Biomicrofluidics, a subdomain of microfluidics, has been inspired by several ideas from nature. However, while the basic inspiration for the same may be drawn from the living world, the translation of all relevant essential functionalities to an artificially engineered framework does not remain trivial. Here, we review the recent progress in bio-inspired microfluidic systems via harnessing the integration of experimental and simulation tools delving into the interface of engineering and biology. Development of "on-chip" technologies as well as their multifarious applications is subsequently discussed, accompanying the relevant advancements in materials and fabrication technology. Pointers toward new directions in research, including an amalgamated fusion of data-driven modeling (such as artificial intelligence and machine learning) and physics-based paradigm, to come up with a human physiological replica on a synthetic bio-chip with due accounting of personalized features, are suggested. These are likely to facilitate physiologically replicating disease modeling on an artificially engineered biochip as well as advance drug development and screening in an expedited route with the minimization of animal and human trials.

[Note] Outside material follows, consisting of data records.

(* ===== verification/Time.v ===== *)
(** * Times as strings ([libsvn_subr/time.c])

    A time is printed with all that its broken-down form holds, and read back.  The
    conversions between times and their parts, and the names of days and months,
    are those of APR. *)

From S2P Require Import Prelude KeyGen Libc.

Record apr_time_exp_t := mk_exp {
  tm_usec : Z; tm_sec : Z; tm_min : Z; tm_hour : Z; tm_mday : Z; tm_mon : Z; tm_year : Z; tm_wday : Z; tm_yday : Z;
  tm_isdst : Z; tm_gmtoff : Z;
}.

Class AprTime := {
  apr_explode_localtime : Z -> apr_time_exp_t;
  (** The parts of a time that has none give no time. *)
  apr_implode_gmt : apr_time_exp_t -> outcome Z;
  apr_day_snames : list bytes;
  apr_month_snames : list bytes;
}.

Section time.
Context `{apr : !AprTime}.

Definition colon : byte := zb 58.
Definition dot : byte := zb 46.
Definition space : byte := zb 32.

Definition svn_time_to_nts (t : Z) : outcome bytes :=
  let exploded_time := apr_explode_localtime t in
  wday ← rd apr_day_snames (Z.to_nat (tm_wday exploded_time));
  mon ← rd apr_month_snames (Z.to_nat (tm_mon exploded_time));
  Ok (wday ++ [space] ++ sprintf_d (tm_mday exploded_time) ++ [space] ++ mon ++ [space]
      ++ sprintf_d (tm_year exploded_time + 1900) ++ [space]
      ++ sprintf_0d 2 (tm_hour exploded_time) ++ [colon] ++ sprintf_0d 2 (tm_min exploded_time) ++ [colon]
      ++ sprintf_0d 2 (tm_sec exploded_time) ++ [dot] ++ sprintf_0d 6 (tm_usec exploded_time)
      ++ bstr " (day " ++ sprintf_0d 3 (tm_yday exploded_time + 1)
      ++ bstr ", dst " ++ sprintf_d (tm_isdst exploded_time)
      ++ bstr ", gmt_off " ++ sprintf_0d 6 (tm_gmtoff exploded_time) ++ bstr ")").

(** The search goes on behind the end of the names. *)
Definition find_matching_string (str : bytes) (strings : list bytes) : outcome Z :=
  match list_find (λ s, s = str) strings with Some (i, _) => Ok (Z.of_nat i) | None => Undef end.

(** The arrays [wday] and [month] have room for three characters. *)
Definition in_array (word : bytes) : outcome bytes := if (length word <=? 3)%nat then Ok word else Undef.

(** No limit on the digits of a ["%d"]. *)
Definition any_width (s : bytes) : nat := length s.

(** The directives in turn; what is left behind the last of them is not looked at. *)
Definition scan_time (data : bytes) : option (bytes * bytes * apr_time_exp_t) :=
  '(wday, s) ← scan_s data; s ← scan_text [space] s;
  '(mday, s) ← scan_d (any_width s) s; s ← scan_text [space] s;
  '(month, s) ← scan_s s; s ← scan_text [space] s;
  '(year, s) ← scan_d (any_width s) s; s ← scan_text [space] s;
  '(hour, s) ← scan_d 2 s; s ← scan_text [colon] s;
  '(min, s) ← scan_d 2 s; s ← scan_text [colon] s;
  '(sec, s) ← scan_d 2 s; s ← scan_text [dot] s;
  '(usec, s) ← scan_d 6 s; s ← scan_text (bstr " (day ") s;
  '(yday, s) ← scan_d 3 s; s ← scan_text (bstr ", dst ") s;
  '(isdst, s) ← scan_d (any_width s) s; s ← scan_text (bstr ", gmt_off ") s;
  '(gmtoff, s) ← scan_d 6 s;
  Some (wday, month, mk_exp usec sec min hour mday 0 year 0 yday isdst gmtoff).

(** A variable that no directive has set is read. *)
Definition svn_time_from_nts (data : bytes) : outcome Z :=
  match scan_time data with
  | None => Undef
  | Some (wday, month, e) =>
      wday ← in_array wday;
      month ← in_array month;
      wday ← find_matching_string wday apr_day_snames;
      mon ← find_matching_string month apr_month_snames;
      apr_implode_gmt (mk_exp (tm_usec e) (tm_sec e) (tm_min e) (tm_hour e) (tm_mday e) mon (tm_year e - 1900) wday
                         (tm_yday e - 1) (tm_isdst e) (tm_gmtoff e))
  end.

(** ** What is printed is read *)

Definition no_space_next (s : bytes) : Prop := match s with c :: _ => is_space c = false | [] => True end.

(** White space in the format stands alone. *)
Fixpoint spaced (t : bytes) : bool :=
  match t with
  | [] => true
  | c :: t => (negb (is_space c) || match t with d :: _ => negb (is_space d) | [] => true end) && spaced t
  end.

Lemma scan_text_ok t r : spaced t = true -> no_space_next r -> scan_text t (t ++ r) = Some r.
Proof.
  intros Ht Hr. induction t as [|c t IH]; [done|]. cbn [spaced] in Ht. apply andb_true_iff in Ht as [Hc Ht].
  cbn [scan_text app]. destruct (is_space c) eqn:E.
  - cbn [skip_space]. rewrite E. cbn [negb orb] in Hc. assert (skip_space (t ++ r) = t ++ r) as ->.
    { destruct t as [|d t]; cbn [app].
      - destruct r as [|d r]; [done|]. cbn [skip_space]. unfold no_space_next in Hr. by rewrite Hr.
      - cbn [skip_space]. apply negb_true_iff in Hc. by rewrite Hc. }
    by apply IH.
  - cbn [scan_lit]. destruct (byte_eq_dec c c); [|done]. cbn [mbind option_bind]. by apply IH.
Qed.

Lemma digits_no_space ds r : all_digits ds -> (1 <= length ds)%nat -> no_space_next (ds ++ r).
Proof.
  intros Hd Hl. destruct ds as [|c ds]; [cbn in Hl; lia|]. apply list.Forall_cons in Hd as [Hc _].
  by apply digit_no_space.
Qed.

(** The names, as APR has them. *)
Definition names_ok (l : list bytes) : Prop :=
  NoDup l /\ Forall (λ w, length w = 3%nat /\ Forall (λ c, is_space c = false /\ c <> NUL) w) l.

Context (days_ok : names_ok apr_day_snames) (months_ok : names_ok apr_month_snames).
Context (days_seven : length apr_day_snames = 7%nat) (months_twelve : length apr_month_snames = 12%nat).

(** The parts of a time: with five digits at most for an offset to the west. *)
Record exp_ok (e : apr_time_exp_t) : Prop := {
  eo_usec : 0 <= tm_usec e < 1000000; eo_sec : 0 <= tm_sec e < 100; eo_min : 0 <= tm_min e < 100;
  eo_hour : 0 <= tm_hour e < 100; eo_mday : 0 <= tm_mday e < 100; eo_mon : 0 <= tm_mon e < 12;
  eo_year : 0 <= tm_year e + 1900 < 2 ^ 31; eo_wday : 0 <= tm_wday e < 7; eo_yday : 0 <= tm_yday e + 1 < 1000;
  eo_isdst : 0 <= tm_isdst e < 2 ^ 31; eo_gmtoff : - 100000 < tm_gmtoff e < 1000000;
}.

Lemma name_found (l : list bytes) i w : names_ok l -> l !! i = Some w -> w <> [] /\ (length w <= 3)%nat /\
  Forall (λ c, is_space c = false /\ c <> NUL) w /\ find_matching_string w l = Ok (Z.of_nat i) /\ no_space_next w.
Proof.
  intros [Hnd Hl] Hi. pose proof (Forall_lookup_1 _ _ _ _ Hl Hi) as [Hlen Hw].
  split; [by intros ->|]. split; [lia|]. split; [done|]. split.
  - unfold find_matching_string. assert (list_find (λ s, s = w) l = Some (i, w)) as ->; [|done].
    apply list_find_Some. split; [done|]. split; [done|]. intros j s Hj Hji ->.
    pose proof (NoDup_lookup _ _ _ _ Hnd Hi Hj). lia.
  - destruct w as [|c w]; [done|]. by apply list.Forall_cons in Hw as [[H _] _].
Qed.

Lemma nth_name (l : list bytes) i n : length l = n -> 0 <= i < Z.of_nat n -> exists w, rd l (Z.to_nat i) = Ok w /\ l !! Z.to_nat i = Some w.
Proof.
  intros Hl Hi. destruct (lookup_lt_is_Some_2 l (Z.to_nat i)) as [w E]; [lia|]. exists w. split; [|done]. unfold rd. by rewrite E.
Qed.

Lemma app_no_space w r : w <> [] -> no_space_next w -> no_space_next (w ++ r).
Proof. by destruct w. Qed.

(** The next directive reads what was printed for it. *)
Ltac scan_word := rewrite scan_s_ok; [cbn [mbind option_bind]|assumption|assumption|by eexists _, _].
Ltac scan_sep := rewrite scan_text_ok;
  [cbn [mbind option_bind]|reflexivity|
   first [apply digits_no_space; [assumption|lia]|apply app_no_space; assumption]].
Ltac scan_num := rewrite scan_d_ok;
  [cbn [mbind option_bind]|assumption|unfold any_width; rewrite ?length_app; lia|first [right; assumption|left; reflexivity]].

(** Times survive being printed and read: what [svn_time_from_nts] makes of the
    text that [svn_time_to_nts] prints is the time whose parts are those that were
    printed, when each of them fits its field; the parts are in local time, and are
    read as if they were in GMT. *)
Theorem time_roundtrip t :
  exp_ok (apr_explode_localtime t) -> exists text, svn_time_to_nts t = Ok text /\
    svn_time_from_nts text = apr_implode_gmt (apr_explode_localtime t).
Proof.
  intros [Hus Hs Hmi Hh Hmd Hmo Hy Hwd Hyd Hdst Hoff].
  destruct (nth_name _ _ _ days_seven Hwd) as (wd & Ewd & Lwd). destruct (nth_name _ _ _ months_twelve Hmo) as (mo & Emo & Lmo).
  destruct (name_found _ _ _ days_ok Lwd) as (Nwd & Swd & Wwd & Fwd & Qwd).
  destruct (name_found _ _ _ months_ok Lmo) as (Nmo & Smo & Wmo & Fmo & Qmo).
  eexists. unfold svn_time_to_nts. rewrite Ewd, Emo. cbn [mbind outcome_bind]. split; [done|].
  unfold svn_time_from_nts, scan_time. set (e := apr_explode_localtime t) in *.
  destruct (sprintf_d_ok (tm_mday e)) as (Dmd & Vmd & Lmd); [unfold two64; lia|].
  destruct (sprintf_d_ok (tm_year e + 1900)) as (Dy & Vy & Ly); [unfold two64; lia|].
  destruct (sprintf_d_ok (tm_isdst e)) as (Dd & Vd & Ld); [unfold two64; lia|].
  destruct (sprintf_0d_ok 2 (tm_hour e)) as (Dh & Vh & Lh); [done|lia|].
  destruct (sprintf_0d_ok 2 (tm_min e)) as (Dmi & Vmi & Lmi); [done|lia|].
  destruct (sprintf_0d_ok 2 (tm_sec e)) as (Ds & Vs & Ls); [done|lia|].
  destruct (sprintf_0d_ok 6 (tm_usec e)) as (Du & Vu & Lu); [done|lia|].
  destruct (sprintf_0d_ok 3 (tm_yday e + 1)) as (Dyd & Vyd & Lyd); [done|lia|].
  scan_word. scan_sep. scan_num. scan_sep. scan_word. scan_sep. scan_num. scan_sep.
  scan_num. scan_sep. scan_num. scan_sep. scan_num. scan_sep. scan_num. scan_sep. scan_num. scan_sep. scan_num.
  assert (scan_d 6 (sprintf_0d 6 (tm_gmtoff e) ++ bstr ")") = Some (tm_gmtoff e, bstr ")") /\
    no_space_next (sprintf_0d 6 (tm_gmtoff e) ++ bstr ")")) as [Eoff Qoff].
  { destruct (Z.ltb_spec (tm_gmtoff e) 0).
    - destruct (sprintf_0d_neg 5 (tm_gmtoff e)) as (ds & -> & Dn & Vn & Ln); [lia|lia|]. split; [|reflexivity].
      cbn [app]. rewrite scan_d_neg; [by rewrite Vn, Z.opp_involutive|assumption|lia|lia|left; reflexivity].
    - destruct (sprintf_0d_ok 6 (tm_gmtoff e)) as (Dn & Vn & Ln); [lia|lia|].
      split; [|apply digits_no_space; [assumption|lia]].
      rewrite scan_d_ok; [by rewrite Vn|assumption|lia|left; reflexivity]. }
  rewrite scan_text_ok; [cbn [mbind option_bind]|reflexivity|exact Qoff]. rewrite Eoff. cbn [mbind option_bind].
  unfold in_array. rewrite (proj2 (Nat.leb_le _ _) Swd), (proj2 (Nat.leb_le _ _) Smo). cbn [mbind outcome_bind].
  rewrite Fwd, Fmo. cbn [mbind outcome_bind tm_usec tm_sec tm_min tm_hour tm_mday tm_mon tm_year tm_wday tm_yday tm_isdst tm_gmtoff].
  rewrite Vmd, Vy, Vd, Vh, Vmi, Vs, Vu, Vyd, !Z2Nat.id by lia.
  replace (tm_year e + 1900 - 1900) with (tm_year e) by lia. replace (tm_yday e + 1 - 1) with (tm_yday e) by lia. by destruct e.
Qed.
End time.

(** ** A witness *)

Section sample.

(** The third of October 2000, in a world without time. *)
Definition sample_exp : apr_time_exp_t := mk_exp 17 5 4 3 3 9 100 2 276 1 (-18000).

#[local] Instance sample_time : AprTime := {|
  apr_explode_localtime _ := sample_exp;
  apr_implode_gmt e := Ok (tm_year e * 1000 + tm_yday e);
  apr_day_snames := bstr <$> ["Sun"; "Mon"; "Tue"; "Wed"; "Thu"; "Fri"; "Sat"]%string;
  apr_month_snames := bstr <$> ["Jan"; "Feb"; "Mar"; "Apr"; "May"; "Jun"; "Jul"; "Aug"; "Sep"; "Oct"; "Nov"; "Dec"]%string;
|}.

Lemma sample_names l : bool_decide (NoDup l) = true ->
  forallb (λ w, (length w =? 3)%nat && forallb (λ c, negb (is_space c) && negb (bool_decide (c = NUL))) w) l = true -> names_ok l.
Proof.
  intros H1%bool_decide_eq_true H2. split; [done|]. apply list.Forall_forall. intros w Hw.
  rewrite forallb_forall in H2. apply list_elem_of_In in Hw. specialize (H2 w Hw). apply andb_true_iff in H2 as [Hl Hc].
  split; [by apply Nat.eqb_eq|]. apply list.Forall_forall. intros c Hin. apply list_elem_of_In in Hin.
  rewrite forallb_forall in Hc. specialize (Hc c Hin). apply andb_true_iff in Hc as [Hs%negb_true_iff Hn%negb_true_iff].
  split; [done|]. by apply bool_decide_eq_false in Hn.
Qed.

Lemma time_roundtrip_witness : exists text,
  svn_time_to_nts 0 = Ok text /\ text = bstr "Tue 3 Oct 2000 03:04:05.000017 (day 277, dst 1, gmt_off -18000)" /\
  svn_time_from_nts text = Ok 100276.
Proof.
  destruct (time_roundtrip (apr := sample_time)) with (t := 0) as (text & E & F).
  - by apply sample_names; vm_compute.
  - by apply sample_names; vm_compute.
  - reflexivity.
  - reflexivity.
  - split; cbn; lia.
  - exists text. split; [exact E|]. split; [|exact F].
    assert (svn_time_to_nts 0 = Ok (bstr "Tue 3 Oct 2000 03:04:05.000017 (day 277, dst 1, gmt_off -18000)")) as E' by (by vm_compute).
    rewrite E in E'. by injection E'.
Defined.
End sample.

生物微流体学作为微流体学的一个子领域,其灵感来源于自然界的几个理念。然而,尽管其基本灵感可能源自生物界,但要将所有相关的基本功能转化为人工工程框架并非易事。在此,我们通过利用实验和模拟工具的整合来深入研究工程与生物学的界面,回顾受生物启发的微流体系统的最新进展。随后将讨论“芯片上”技术的发展及其多种应用,以及材料和制造技术的相关进步。我们还建议了研究的新方向,包括将数据驱动建模(如人工智能和机器学习)与基于物理的范式进行融合,以便在充分考虑个性化特征的情况下,在合成生物芯片上构建人类生理复制品。这些可能有助于在人工工程生物芯片上进行生理复制疾病建模,并以加快的速度推进药物开发和筛选,同时尽量减少动物和人体试验。